Le jugement a l’autorité de la chose jugée. Il s'agit d'un attribut conféré aux actes juridictionnels pour interdire le renouvellement du procès entre les mêmes parties, sur les mêmes faits et sur les mêmes demandes. Le jugement sur le fond est censé exprimer la vérité. Dès lors le procès jugé ne peut être recommencé : c’est l’exception de chose jugée. Mais il existe deux types d’autorité de chose jugée : - L’autorité relative de chose jugée
L’autorité de la chose jugée n’est que relative, c'est à dire que le jugement ne vaut qu'entre les parties, mais il ne vaut pas à l’égard des tiers (personnes non concernés par le procès). - L’autorité absolue de chose jugée
Cela signifie que le jugement vaut entre les parties mais aussi à l'égard des tiers. Le jugement peut donc être opposé aux tiers.
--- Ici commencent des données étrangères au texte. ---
(** * RCP-Modifier: the scenario-modification pipeline of [modify_scenario.py]

    A shallow embedding of [modify_scenario] (phase schedule, regional
    scaling, world re-aggregation, reassembly) and of the range checks of
    [get_inputs_via_gui] in [climate_app.py].

    Numbers: the program computes with float64; the embedding computes with
    exact rationals ([Q]), so every numeric statement below is a statement
    about the exact values and numeric equality is [Qeq] ([==]).

    Exceptions: a Python exception is a [Raise] result. *)

From Stdlib Require Import ZArith QArith List String Bool Lia Lqa.
From Stdlib Require Import Permutation.
Import ListNotations.

Local Open Scope Z_scope.

(** ** Results of fallible code *)

Inductive exn : Type :=
| ValueError
| IndexError
| KeyError.

Inductive result (A : Type) : Type :=
| Ok (a : A)
| Raise (e : exn).

Arguments Ok {A} a.
Arguments Raise {A} e.

Definition bind {A B : Type} (c : result A) (k : A -> result B) : result B :=
  match c with
  | Ok a => k a
  | Raise e => Raise e
  end.

Notation "x <- c ;; k" := (bind c (fun x => k))
  (at level 61, c at next level, right associativity).

Definition of_option {A : Type} (e : exn) (o : option A) : result A :=
  match o with
  | Some a => Ok a
  | None => Raise e
  end.

(** [[f(x) for x in xs]], stopping at the first exception. *)
Fixpoint mapM {A B : Type} (f : A -> result B) (xs : list A) : result (list B) :=
  match xs with
  | [] => Ok []
  | x :: xs' => y <- f x ;; ys <- mapM f xs' ;; Ok (y :: ys)
  end.

(** ** The numpy operations the function uses *)

Module Np.

(** [np.arange(lo, hi)] on integers. *)
Definition arange (lo hi : Z) : list Z :=
  map (fun k => lo + Z.of_nat k) (seq 0 (Z.to_nat (hi - lo))).

(** [np.zeros(n)] *)
Definition zeros (n : nat) : list Q := repeat 0%Q n.

(** [np.linspace(start, stop, num)] with the default [endpoint=True]:
    [num] samples [start + k * step], [step = (stop - start) / (num - 1)],
    the last one set to [stop]; a single sample is [start]; a negative
    [num] is a ValueError. *)
Definition linspace (start stop : Q) (num : Z) : result (list Q) :=
  if num <? 0 then Raise ValueError
  else
    let div := num - 1 in
    let delta := (stop - start)%Q in
    let step := if 0 <? div then (delta / inject_Z div)%Q else delta in
    Ok (map (fun k => if (1 <? num) && (k =? div) then stop
                      else (inject_Z k * step + start)%Q)
            (arange 0 num)).

(** Bounds of the Python slice [lo:hi] on an axis of length [len]. *)
Definition clip (len i : Z) : Z :=
  if i <? 0 then Z.max 0 (i + len) else Z.min i len.

(** [a[lo:hi] = v] for 1-d arrays: [v] must have the length of the slice,
    or length 1 (broadcast); otherwise a ValueError. *)
Definition set_slice (a : list Q) (lo hi : Z) (v : list Q) : result (list Q) :=
  let len := Z.of_nat (List.length a) in
  let lo' := clip len lo in
  let hi' := clip len hi in
  let n := Z.to_nat (hi' - lo') in
  let put (w : list Q) :=
    (firstn (Z.to_nat lo') a ++ w ++ skipn (Z.to_nat lo' + n) a)%list in
  if (List.length v =? n)%nat then Ok (put v)
  else match v with
       | [x] => Ok (put (repeat x n))
       | _ => Raise ValueError
       end.

(** [a[lo:] = x] for a scalar [x]. *)
Definition fill_from (a : list Q) (lo : Z) (x : Q) : list Q :=
  let len := Z.of_nat (List.length a) in
  let lo' := clip len lo in
  (firstn (Z.to_nat lo') a ++ repeat x (List.length a - Z.to_nat lo'))%list.

End Np.

(** ** Phase schedule ([modify_scenario], lines 69-79) *)

Definition start_index : Z := 25.

Definition years_numeric : list Z := Np.arange 2000 2101.

Definition target_index (target_years : list Z) : list Z :=
  map (fun i => i - 2000) target_years.

Definition ramp_duration (target_years : list Z) : list Z :=
  map (fun i => i - start_index + 1) (target_index target_years).

(** Python list indexing with a non-negative index. *)
Definition item {A : Type} (l : list A) (i : nat) : result A :=
  of_option IndexError (nth_error l i).

(** [scale_factor[i]]: the ramp of region [i]. *)
Definition scale_factor_i (r_factors : list Q) (target_years : list Z) (i : nat)
  : result (list Q) :=
  r <- item r_factors i ;;
  num <- item (ramp_duration target_years) i ;;
  Np.linspace 0 r num.

Definition scale_factor (r_factors : list Q) (target_years : list Z)
  : result (list (list Q)) :=
  mapM (scale_factor_i r_factors target_years) (seq 0 (List.length r_factors)).

(** One pass of the loop at lines 77-79, on row [i] of the zero matrix. *)
Definition fill_row (sf : list Q) (ti : Z) (r : Q) : result (list Q) :=
  row <- Np.set_slice (Np.zeros (List.length years_numeric))
                      start_index (ti + 1) sf ;;
  Ok (Np.fill_from row (ti + 1) r).

Definition R_phase_i (r_factors : list Q) (target_years : list Z)
  (sfs : list (list Q)) (i : nat) : result (list Q) :=
  sf <- item sfs i ;;
  ti <- item (target_index target_years) i ;;
  r <- item r_factors i ;;
  fill_row sf ti r.

(** The matrix [R_phase] after the loop: one row per entry of [r_factors]. *)
Definition R_phase (r_factors : list Q) (target_years : list Z)
  : result (list (list Q)) :=
  sfs <- scale_factor r_factors target_years ;;
  mapM (R_phase_i r_factors target_years sfs) (seq 0 (List.length r_factors)).

(** The schedule of a single region: [R_phase] on one-element vectors. *)
Definition phase_row (r : Q) (target_year : Z) : result (list Q) :=
  sf <- Np.linspace 0 r (target_year - 2000 - start_index + 1) ;;
  fill_row sf (target_year - 2000) r.

(** Entry of a schedule row at a calendar year of the grid. *)
Definition at_year (row : list Q) (year : Z) : Q :=
  nth (Z.to_nat (year - 2000)) row 0%Q.

(** ** Scenario data

    A timeseries of a [ScmRun]/[MAGICCData] object: the seven metadata
    columns and the values on the time axis.  A wide data frame
    ([timeseries()]) is the same rows, metadata as index. *)

Local Open Scope string_scope.

Record Meta : Type := mkMeta {
  model : string;
  scenario : string;
  region : string;
  variable : string;
  unit : string;
  climate_model : string;
  todo : string
}.

Record TimeSeries : Type := mkTS {
  meta : Meta;
  values : list Q
}.

Definition ScmRun : Type := list TimeSeries.

(** The annual grid [pd.date_range("2000-01-01", "2100-12-31", freq="YS-JAN")],
    one column per year. *)
Definition tgrid : list Z := Np.arange 2000 2101.

Definition ncols : nat := List.length tgrid.

Definition regions_to_modify : list string :=
  ["World|R5OECD"; "World|R5LAM"; "World|R5MAF"; "World|R5REF"; "World|R5ASIA"].

Definition regions_to_replace : list string := "World" :: regions_to_modify.

Definition var : string := "Emissions|CO2|MAGICC Fossil and Industrial".

Definition isin (s : string) (l : list string) : bool :=
  existsb (String.eqb s) l.

(** [run.filter(variable=v, region=regs, keep=keep)] *)
Definition filter_variable_region (v : string) (regs : list string)
  (keep : bool) (run : ScmRun) : ScmRun :=
  filter (fun ts =>
            Bool.eqb ((variable (meta ts) =? v) && isin (region (meta ts)) regs)
                     keep)
         run.

(** [run.filter(region=regs)] *)
Definition filter_region (regs : list string) (run : ScmRun) : ScmRun :=
  filter (fun ts => isin (region (meta ts)) regs) run.

(** The selection at lines 93-103: every row of the frame whose region is
    neither "World|Bunkers" nor "World", with unit "Gt C / yr" and the fossil
    CO2 variable, in the order of the frame.  A label that occurs nowhere in
    its index level is a KeyError. *)
Definition loc_reg_C02 (new_df : ScmRun) : result ScmRun :=
  if negb (existsb (fun ts => unit (meta ts) =? "Gt C / yr") new_df)
     || negb (existsb (fun ts => variable (meta ts) =? var) new_df)
  then Raise KeyError
  else Ok (filter (fun ts =>
                     negb (isin (region (meta ts)) ["World|Bunkers"; "World"])
                     && (unit (meta ts) =? "Gt C / yr")
                     && (variable (meta ts) =? var))
                  new_df).

(** [1 - R_phase] *)
Definition one_minus (a : list (list Q)) : list (list Q) :=
  map (map (fun x => (1 - x)%Q)) a.

Definition has_width (n : nat) (row : list Q) : bool :=
  (List.length row =? n)%nat.

Fixpoint map2 {A B C : Type} (f : A -> B -> C) (l : list A) (l' : list B)
  : list C :=
  match l, l' with
  | x :: t, y :: t' => f x y :: map2 f t t'
  | _, _ => []
  end.

Definition scale (ts : TimeSeries) (factors : list Q) : TimeSeries :=
  mkTS (meta ts) (map2 Qmult (values ts) factors).

(** [df *= a] for a frame over [tgrid] (one value per grid year in every
    row) and a 2-d array: element by element, row [k] of the frame with row
    [k] of the array, when the shapes agree; an array of one row is broadcast
    to every row of the frame; any other shape is a ValueError. *)
Definition frame_imul (df : ScmRun) (a : list (list Q)) : result ScmRun :=
  if forallb (fun ts => has_width ncols (values ts)) df
     && forallb (has_width ncols) a
  then
    if (List.length a =? List.length df)%nat then Ok (map2 scale df a)
    else match a with
         | [row] => Ok (map (fun ts => scale ts row) df)
         | _ => Raise ValueError
         end
  else Raise ValueError.

Definition Qsum (l : list Q) : Q := fold_left Qplus l 0%Q.

(** [df.sum()]: the sum of every column; its index is the columns of the
    frame, [tgrid], so [reindex(tgrid)] keeps it as it is. *)
Definition frame_sum (df : ScmRun) : list Q :=
  map (fun k => Qsum (map (fun ts => nth k (values ts) 0%Q) df))
      (seq 0 ncols).

(** [meta.set_index('region').loc[regs].reset_index()]: for every label of
    [regs] in turn, the rows carrying it; a label carried by no row is a
    KeyError. *)
Definition loc_regions (m : list Meta) (regs : list string)
  : result (list Meta) :=
  chunks <- mapM (fun g =>
                    match filter (fun x => region x =? g) m with
                    | [] => Raise KeyError
                    | rows => Ok rows
                    end)
                 regs ;;
  Ok (List.concat chunks).

(** [MAGICCData(pd.DataFrame(data=data, index=index, columns=tgrid))]:
    row [k] of the data under entry [k] of the index; the two must have the
    same length. *)
Definition data_frame (data : list (list Q)) (index : list Meta)
  : result ScmRun :=
  if (List.length data =? List.length index)%nat
  then Ok (map2 mkTS index data)
  else Raise ValueError.

(** ** [modify_scenario]

    [scen_t] is the scenario after [interpolate] onto [tgrid]; the result is
    [new_run], the run handed to [pm.run]. *)
Definition modify_scenario (scen_t : ScmRun) (r_factors : list Q)
  (target_years : list Z) : result ScmRun :=
  R <- R_phase r_factors target_years ;;
  let new_df := scen_t in
  reg0 <- loc_reg_C02 new_df ;;
  reg_C02 <- frame_imul reg0 (one_minus R) ;;
  let world_co2_series := frame_sum reg_C02 in
  let base_run := filter_variable_region var regions_to_replace false scen_t in
  let replacement_meta_template :=
    filter_variable_region var regions_to_replace true scen_t in
  r5_meta_ordered <-
    loc_regions
      (map meta (filter_region regions_to_modify replacement_meta_template))
      regions_to_modify ;;
  let world_meta :=
    map meta (filter_region ["World"] replacement_meta_template) in
  let combined_meta := (world_meta ++ r5_meta_ordered)%list in
  let combined_values := world_co2_series :: map values reg_C02 in
  rep_run <- data_frame combined_values combined_meta ;;
  Ok (base_run ++ rep_run)%list.

(** The adjusted regional frame [reg_C02] after line 106. *)
Definition adjusted_regions (scen_t : ScmRun) (r_factors : list Q)
  (target_years : list Z) : result ScmRun :=
  R <- R_phase r_factors target_years ;;
  reg0 <- loc_reg_C02 scen_t ;;
  frame_imul reg0 (one_minus R).

(** ** Input collection ([get_inputs_via_gui] of [climate_app.py]) *)

Definition REGIONS : list string :=
  ["World|R5LAM"; "World|R5MAF"; "World|R5ASIA"; "World|R5REF"; "World|R5OECD"].

Definition START_YEAR : Z := 2025.
Definition END_YEAR : Z := 2100.

(** [r is not None and 0.0 <= r <= 1.0] *)
Definition r_accepted (r : option Q) : bool :=
  match r with
  | Some q => Qle_bool 0 q && Qle_bool q 1
  | None => false
  end.

(** [yr and START_YEAR <= yr <= END_YEAR] *)
Definition yr_accepted (yr : option Z) : bool :=
  match yr with
  | Some y => negb (y =? 0)%Z && (START_YEAR <=? y)%Z && (y <=? END_YEAR)%Z
  | None => false
  end.

(** A [while True] dialog loop, run on the successive answers of the user
    ([None] is a cancelled dialog): the first accepted answer and the
    answers not yet consumed; [None] while the loop is still asking.  The
    loop that asks for the baseline scenario is of the same shape and is not
    needed here. *)
Fixpoint ask_until {A : Type} (accepted : option A -> bool)
  (answers : list (option A)) : option (A * list (option A)) :=
  match answers with
  | [] => None
  | a :: rest =>
      match a with
      | Some x => if accepted a then Some (x, rest) else ask_until accepted rest
      | None => ask_until accepted rest
      end
  end.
Par exemple, en matière de filiation, si la filiation d'un enfant établit à l'égard de ses parents ne peut pas être remise ne cause par des personnes. En réalité, on dit simplement que le jugement est opposable à tous. L'autorité absolue de chose jugée est valable pour les jugements concernant : - Le contentieux pénal,
- Le contentieux administratif (l’annulation d’un acte administratif par le juge administratif produit des effets à l’égard de tous),
- Les contentieux privés, comme le divorce.